THE MALCHUS INCIDENT
John 18:10-12 Then Simon Peter having a sword drew it, and smote the high priest's servant, and cut off his right ear. The servant's name was Malchus. Then said Jesus unto Peter, Put up thy sword into the sheath: the cup which my Father hath given Me, shall I not drink it? Then the band and the captain and officers of the Jews took Jesus, and bound Him. (Also See Matt. 26:51-56; Mark 14:47-52; Luke 22:49-53)
John's account of this incident is more concise than the other three gospels. But because it has a few more specific details it is used as the lesson text in this study, however a number of references will be made to the other corresponding gospel authors.
Jesus had just been identified by Judas, and by His own confession, Jesus assured the Jewish guards and Roman soldiers that He was the one whom they were seeking. As they approached Jesus, His apostles saw what would follow, (and) they said unto him, Lord, shall we smite with the sword (Luke 22:49)? The apostles were ready to defend Jesus and themselves from those that were about to arrest Him and take Him into custody. Some question whether the apostles carried weapons during their service to Christ Jesus, but we only have to refer back to Luke 22:38 to find that among them they carried two swords. It seems that without Jesus answering their question on whether to defend themselves with their swords, one of them which were with Jesus stretched out his hand, and drew his sword, and struck a servant of the high priest's, and smote off his ear (Matt 26:51). Without identifying this aggressive apostle, both Mark and Luke give practically the same reading. However, John, as noted in the lesson text, tells us that it was Simon Peter that drew his sword, and smote the high priest's servant, and cut off his right ear. John, then, identifies this servant of the high priest (who most likely was Caiaphas), as a man called Malchus.
Observing this incident, Then said Jesus unto Peter, Put up thy sword into the sheath. Matthew gives this same rendering, but also tells us that Jesus added this reprimanding truth: for all they that take the sword shall perish with the sword (Matt. 26:52). Although spoken directly to Peter, and teaching him a New Testament, scriptural truth, it also seems to be a prophetic message to the world. History seems to bear this out that all people that contend in battles with others, whether it is to gain wealth, new lands, or merely to satisfy their egotistical superiority, will generally, sooner or later, die in battle.
After telling Peter to put away his sword, John adds this reason, in the form of a question, for doing so: the cup which My Father hath given Me, shall I not drink it? This is the same "cup" of human anguish, suffering, and death that Jesus prayed to God for relief, but qualified it by saying, nevertheless not My will, but Thine, be done, after which God sent an angel unto Him from heaven, strengthening Him (See Luke 22:41-43). Receiving this answer from God, Jesus was now willing to suffer the "cup" given to Him by God - He was now ready and willing to drink it.

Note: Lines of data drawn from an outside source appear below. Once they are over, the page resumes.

(** A rebuild pass heals everything it can reach: with an honest survivor for
    each blob of the working set, afterwards no referenced or marked blob carries
    a mark, each has a verified local copy or its full number of surviving
    replicas, and every byte string pushed to the replica set matches its key,
    in whatever order the workers ran. *)
Theorem rebuild_heals s src target order :
  blob_inv (blobs (rcas s)) → rebuildSource s = Some src → 0 < target → order ≡ₚ rebuildSet s →
  (∀ h, h ∈ rebuildSet s → view s !! h ≠ Some [] ∧ healable src h ∧ ∀ c, HashBytes c = h → Restore src h c = Ok tt) →
  let s' := run_repairs s order (Some src) target in
  (∀ h, h ∈ referencedBlobs s ∨ h ∈ quarantinedHashes s → well src target s' h)
  ∧ ∃ new, pushed s' = pushed s ++ new ∧ Forall (λ hc : bytes * bytes, HashBytes hc.2 = hc.1) new.
Proof.
  intros Hi Hs Ht Hperm Hall. destruct (run_repairs_spec src target order s) as (H1 & _ & H2);
    [exact Hi|exact Hs|exact Ht| | |].
  - rewrite Hperm. apply dedup_nodup.
  - intros h Hin. apply Hall. by rewrite <- Hperm.
  - split; [|exact H2]. intros h Hh. apply H1. rewrite Hperm. apply elem_of_dedup.
    split; [by apply elem_of_app|apply not_elem_of_nil].
Qed.
End Healing.

(** C9: Reads heal, on a backend whose acknowledged put replaces what it held before
    ([Replaces], an explicit argument: a directory does so by its rename, see
    [local_refines_map] of LocalStore.v; the raw device does not, and there
    [repair_keeps_corrupt] shows the opposite).  With verification on, the degraded read
    armed, one survivor that serves content of the digest, a backend that accepts that content
    and reports nothing but absence for the digest, and a digest that is not the empty
    object's: whatever the local copy is (good, missing, marked or silently corrupted), the
    first or at latest the second read returns content of the right digest; a corrupted copy
    is reported by the first read and replaced by the second, and afterwards the local copy
    verifies and carries no mark. *)
Theorem degraded_read_heals {B : Type} `{Hspec : BlobStoreSpec B} (Hrep : Replaces B) (s : RStore B) src h :
  blob_inv (blobs (rcas s)) → VerifyOnRead (rcas s) = true →
  rebuildSource s = Some src → degradedRead s = true → healable (B := B) src h →
  (∀ e, GetBlob (blobs (rcas s)) h = Err e → e = Errno ENOENT) →
  ∃ c s', HashBytes c = h ∧ localCopyVerified s' h = true ∧ quarantined (rcas s') h = false
  ∧ (open_and_drain s h = (Ok c, s')
     ∨ ∃ s1, open_and_drain s h = (Err (Errno EBADMSG), s1) ∧ open_and_drain s1 h = (Ok c, s')).
Proof. exact (degraded_heals s src h). Qed.

(** The raw-device store acknowledges a put of a hash it already holds without
    writing: a repair from an honest survivor then clears the mark and hands out
    the old local bytes, whatever they are. *)
Theorem repair_keeps_corrupt (s : RStore RawBlobStore) src h p peers rc c f :
  rebuildSource s = Some src → Survivors src h = Ok (p :: peers) → Fetch src h p = Ok rc →
  read_all rc = Ok c → HashBytes c = h → HasPathTraversalChars h = false →
  raw_get (blobs (rcas s)) h = Ok f →
  ∃ s', fetchVerifiedToLocal s h = (Ok f, s') ∧ quarantined (rcas s') h = false
  ∧ raw_get (blobs (rcas s')) h = Ok f.
Proof.
  intros Hs Hp Hf Hr Hc Ht Hg. unfold fetchVerifiedToLocal. rewrite Hs, Hp. cbn [fetch_loop]. rewrite Hf.
  unfold storeVerified. rewrite Hr, decide_True by exact Hc.
  assert (is_Some (allocDB (blobs (rcas s)) !! h)) as [v Ev].
  { unfold raw_get in Hg. rewrite Ht in Hg. destruct (allocDB (blobs (rcas s)) !! h); [eauto|discriminate Hg]. }
  assert (PutBlob (blobs (rcas s)) h (reader_of c) = (Ok tt, blobs (rcas s))) as ->.
  { cbn [PutBlob raw_store]. unfold raw_put. by rewrite Ht, Ev. }
  cbn [is_ok rcas with_rcas with_blobs blobs]. change (GetBlob (blobs (rcas s)) h) with (raw_get (blobs (rcas s)) h).
  rewrite Hg. eexists. split; [reflexivity|]. split; [|exact Hg].
  apply bool_decide_eq_false. cbn. rewrite lookup_delete_eq. by intros [? [=]].
Qed.

(** ** Witnesses *)
#[local] Transparent HashBytes sha256.
Definition hbody : bytes := bs "hi".
Definition hkey : bytes := Eval vm_compute in HashBytes hbody.
Definition hsrc : RebuildSource :=
  mkSource (λ _, Ok [mkRPeer 2 (bs "rack2")]) (λ _ _, Ok (reader_of hbody)) (λ _ _, Ok tt).

(** A referenced, marked blob with other bytes on disk. *)
Definition hcas (b : gmap bytes bytes) (q : bucket bytes) : CASStore (gmap bytes bytes) :=
  mkCAS (mkDB {[ hkey := encode (mkObjectMeta 2 1 0 [] [] []) ]} {[ bs "a" := hkey ]} ∅ ∅ ∅ q) b true None 0 0 ∅.
Definition hrot : RStore (gmap bytes bytes) :=
  mkRS (hcas {[ hkey := bs "ho" ]} ∅) (Some hsrc) true ∅ 0 [].
Definition hmarked : RStore (gmap bytes bytes) :=
  mkRS (hcas {[ hkey := bs "ho" ]} {[ hkey := [Byte.x01] ]}) (Some hsrc) true ∅ 0 [].

Lemma hkey_eq : HashBytes hbody = hkey.
Proof. vm_compute. reflexivity. Qed.

Lemma hhealable : healable (B := gmap bytes bytes) hsrc hkey.
Proof.
  split.
  - vm_compute. reflexivity.
  - exists [mkRPeer 2 (bs "rack2")]. split; [reflexivity|]. exists (mkRPeer 2 (bs "rack2")), (reader_of hbody), hbody.
    split; [left|]. split; [reflexivity|]. split; [reflexivity|exact hkey_eq].
  - intros b c _. reflexivity.
  - vm_compute. discriminate.
Qed.

Lemma scrub_exact_witness :
  objects (db (rcas (runScrub hrot))) !! hkey = None ∧ blobs (rcas (runScrub hrot)) !! hkey = None.
Proof.
  assert (referencedBlobs hrot = [hkey]) as Er by (vm_compute; reflexivity).
  assert (HashBytes (bs "ho") ≠ hkey) as Hne by (vm_compute; discriminate).
  assert (blob_inv (blobs (rcas hrot))) as Hi by exact I.
  destruct (scrub_exact hrot Hi (λ b h _, eq_refl)) as (_ & H & _ & _ & _).
  specialize (H hkey (bs "ho")). rewrite (decide_False (P := HashBytes (bs "ho") = hkey)) in H by exact Hne.
  rewrite Er in H. specialize (H (list_elem_of_here _ _) eq_refl).
  destruct H as [H1 H2]; [discriminate|]. exact (conj H2 H1).
Defined.

Lemma degraded_read_verified_witness :
  open_and_drain hmarked hkey = (Ok hbody, (open_and_drain hmarked hkey).2) ∧ HashBytes hbody = hkey.
Proof.
  assert ((open_and_drain hmarked hkey).1 = Ok hbody) as E1 by (vm_compute; reflexivity).
  assert (open_and_drain hmarked hkey = (Ok hbody, (open_and_drain hmarked hkey).2)) as E
    by (rewrite <- E1; apply surjective_pairing).
  split; [exact E|]. apply (degraded_read_verified hmarked hkey hbody (open_and_drain hmarked hkey).2);
    [exact I|vm_compute; discriminate|reflexivity|exact E].
Defined.

Lemma degraded_read_heals_witness :
  ∃ c s', HashBytes c = hkey ∧ localCopyVerified s' hkey = true ∧ quarantined (rcas s') hkey = false
  ∧ (open_and_drain hrot hkey = (Ok c, s')
     ∨ ∃ s1, open_and_drain hrot hkey = (Err (Errno EBADMSG), s1) ∧ open_and_drain s1 hkey = (Ok c, s')).
Proof.
  apply (degraded_read_heals mem_replaces hrot hsrc hkey); [exact I|reflexivity|reflexivity|reflexivity|exact hhealable|].
  intros e He. vm_compute in He. discriminate He.
Defined.

Lemma rebuild_heals_witness :
  well (B := gmap bytes bytes) hsrc 2 (run_repairs hmarked [hkey] (Some hsrc) 2) hkey.
Proof.
  assert (rebuildSet hmarked = [hkey]) as E by (vm_compute; reflexivity).
  destruct (rebuild_heals hmarked hsrc 2 [hkey]) as [H _]; [exact I|reflexivity|reflexivity|rewrite E; reflexivity| |].
  - rewrite E. intros h ->%list_elem_of_singleton. split; [vm_compute; discriminate|].
    split; [exact hhealable|]. intros; reflexivity.
  - apply H. right. apply (bool_decide_unpack _). vm_compute. exact I.
Defined.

Immediately after Peter cut off Malchus' ear, Luke tells us that Jesus touched his ear, and healed him (Luke 22:51). From the descriptions of other accounts, Malchus' ear wasn't merely injured by Peters' sword, it was cut off - completely severed from his head. Certainly this was another miracle of Jesus that was witnessed by His apostles, His disciples, and even during this moment of time, by His enemies. The miracle could have been performed by either, taking the severed ear and reattaching it to the side of Malchus head, or He could have touched the place where the ear was severed and created a new one in its place. This, as well as many other miracles, was impossible for any other human being to perform, which gave indisputable proof that Jesus was the promised Messiah, the Son of God. Very little else is known about Malchus.
It was after Jesus was taken captive, delivered before the Jewish counsel, and questioned by Annas and Caiaphas, that Peter remained outside the counsel room and was accused of being a disciple of Jesus, first by a damsel, second by others as they gathered around a fire, and lastly by another servant of the high priest, who was also a kinsman of Malchus (See John 18:15-27). Although the first two accusers of Peter had never seen Peter before, it is possible that this relative of Malchus had witnessed Peter cutting off his ear. If this were true, Peter's denial was assuredly known by this witness to be a lie.
At this point, the Jews took Jesus, and bound Him, took Him before the high priest, and his disciples forsook Him, and fled (Matt. 26:56).